İran’da devam eden genel grev neticesinde bozulan ekonomi, petrol ihraç eden ülkeyi ithal eden bir ülke konumuna getirmişti. 16 Aralık 1978 tarihli haberde, bu gidişi değiştirmek için son çare olarak askeri bir hükümetin kurulduğu ve Şah’ın haber alma örgütü SAVAK’ın başına General Muhsin Necmi’nin getirildiği belirtilmiştir. Bu arada haberde Humeyni’nin “Orduyu halkın üzerine süren Şah’ın akli dengesi bozuldu” sözleri de kullanılmıştır. SAVAK Başkanı General Muhsin Necmi’nin denetim yaparken bir fotoğrafı yayınlanmıştır (Hürriyet, “Askeri hükümet şiddete şiddetle karşılık verecek”, 16 Aralık 1978).

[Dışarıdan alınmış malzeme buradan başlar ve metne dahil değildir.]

(** [entry_to_validation_data]. *)
Definition entry_to_validation_data (entry : Entry.t) (maybe_link_update_delete : option Address)
    (validation_data : ValidationData) : workflow HolochainError EntryValidationData :=
  match entry with
  | Entry.App _ _ =>
      match maybe_link_update_delete with
      | Some link_update =>
          r <~ get_entry_with_header link_update;
          Ret match r with
              | Ok (old, header) => Ok (EvModify entry (ewm_entry old) header validation_data)
              | Err _ => Err (ErrorGeneric "Could not find Entry")
              end
      | None => returns (EvCreate entry validation_data)
      end
  | Entry.Deletion deletion_address =>
      r <~ get_entry_with_header deletion_address;
      Ret match r with
          | Ok (old, header) => Ok (EvDelete (ewm_entry old) header validation_data)
          | Err _ => Err (ErrorGeneric "Could not find Entry")
          end
  | Entry.CapTokenGrant _ => returns (EvCreate entry validation_data)
  | _ => fails (NotImplemented "Not implemented")
  end.

(** [.map_err(|_| e)]. *)
Definition or_fail {E F A} (e : F) (m : workflow E A) : workflow F A :=
  mapping_error (λ _, Ret e) m.

(** [get_entry_from_dht] on the current state. *)
Definition read_entry_from_dht (a : Address) : workflow HolochainError (option Entry.t) :=
  ws <~ the_state; Ret (get_entry_from_dht (s_dht ws.2) ws.1 a).
Lemma recursion_guard_misses_witness :
  runs (invoke_call pretty alice signer rt [I64 4] : DemoProg _) [EvFresh 8; EvFresh 7]
    (result <~ local_call pretty alice signer rt myself; gives rt (AvJson <$> result)).
Proof.
  apply (recursion_guard_misses pretty alice signer rt [I64 4] "call" myself counting "signature of 2" 7 8);
    try (vm_compute; reflexivity).
  - exists "signature of 2", "signature of 2". split_and!; reflexivity.
  - discriminate.
Defined.

Lemma bridge_error_is_success_witness :
  runs (bridge_call pretty failing rt other : DemoProg _) [EvFresh 7] (Ret (Ok failure)).
Proof.
  apply (bridge_error_is_success pretty failing rt other 7 failure failure (ErrorGeneric "no such post") failure);
    reflexivity.
Defined.
End ApiDemo.
(* ===== verification/Guarantees.v ===== *)
(** * What the threads of a node guarantee

    Whatever a thread observes, it changes the chain or the shard only after a
    successful validation, and publishes or hands out only what the DNA lets it
    publish: the guarantees of the workflows ([core/src/workflows/]), of the handler of network
    messages, of the retries, of zome calls and of the start of an instance. *)
From S2P Require Import Prelude Errors Strings Time Eav Entries Cas Protocol Actions Dht Chain Network Nucleus State Workflow Lookup Validation Workflows Handler Capabilities Initialize Sodium Keys WasmMemory Api Ribosome ValidationFacts.

Section facts.
Context {wire : Wire} {Json Net : Type}.
Context `{!JsonPayloads Json}.
Context {C : Type} `{!ContentAddressableStorage C}.
Context {S : Type} `{!EavStorage S}.
Context {crypto : Crypto} {cbtext : CallbackText}.
Abbreviation World := (@World C S).
Context (clock : nat → Z) (sign : nat → string → HcResult string) (iso8601 : Z → string).
Context (id_text : nat → string) (steps : nat).
Context (debug_callback_result : CallbackResult → string).
Context (instant : World → Z) (dna_address : Dna → Address).
Context (my_agent : AgentId) (p2p_config : string).
Abbreviation Prog := (Prog Json Net C S).
Abbreviation Event := (@Event Json Net C S).
Abbreviation trace := (list Event).
Abbreviation harmless := (@harmless Json).

(** The source delivered the package for the entry of a header. *)
Definition delivered (τ : trace) (header : ChainHeader) (p : ValidationPackage) : Prop :=
  ∃ w s, EvState (Some (w, s)) ∈ τ ∧
    poll_get_validation_package (h_entry_address header) (s_network s) = Some (Ok (Some p)).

19 Aralık 1978 tarihinde, birkaç hafta önce Nianvaran Sarayı’nda Şah’la görüşen gazeteci Metin Toker’in önemli bir yazısı yayınlanmıştır. Bu yazı gazetenin İran ile ilgili yayın politikasını da göstermesi açısından önemlidir. Baba Rıza Şah ile Atatürk’ü yaptıkları modernleşme reformları açısından kıyaslayan Toker, kılıç ve altın zoruyla din adamlarına istediğini yaptırabileceğini ve Suudi Arabistan’da olduğu gibi “bendesi haline getirebileceğini” düşünen Şah’ın ne kadar yanılgı içinde olduğunun bugün anlaşıldığını söylemektedir. Atatürk’ün dini değil din adamlarını devreden çıkaran laiklik anlayışının ne kadar doğru olduğunu da sözlerine eklemektedir. Toker’e göre, Şahlık rejiminin yıkılması o denli önemli değildir ancak din adamlarına böylesi haklar tanımak son derece yanlıştır:

Bundan birkaç hafta evvel İran’da, gene Şah’la görüşmek üzere Nianvaran Sarayı’na giderken aklımda Şah’a “Gördünüz mü, kim haklıymış?” diye sormak vardı. Çünkü bu sarayda, kendisiyle yaptığım birkaç mülakatın sonunda sıra “Yazılmamak üzere” olan kısma geldiğinde Atatürk reformlarını tartışmıştık… Oğlu babasını haklı, Atatürk’ü hatalı buluyordu. Din adamlarını etkisiz kılmak, onları kaldırmak niyeydi? Onlardan istifade etmek lazımdı. Altın veya kılıç onları her zaman hükümdarın bendesi yapardı. Suudi Arabistan’da da böyle değil miydi? İran’ın anayasasındaki, meclisten çıkan her kanunun dine uygunluğu konusunda fetva vermeye yetkili beş kişilik din uleması heyeti bırakılmıştı. Ne zararları dokunmuştu? (Hürriyet, “İran’ın kimin eline geçeceği bizim için hayati bir sorundur”, 19 Aralık 1978).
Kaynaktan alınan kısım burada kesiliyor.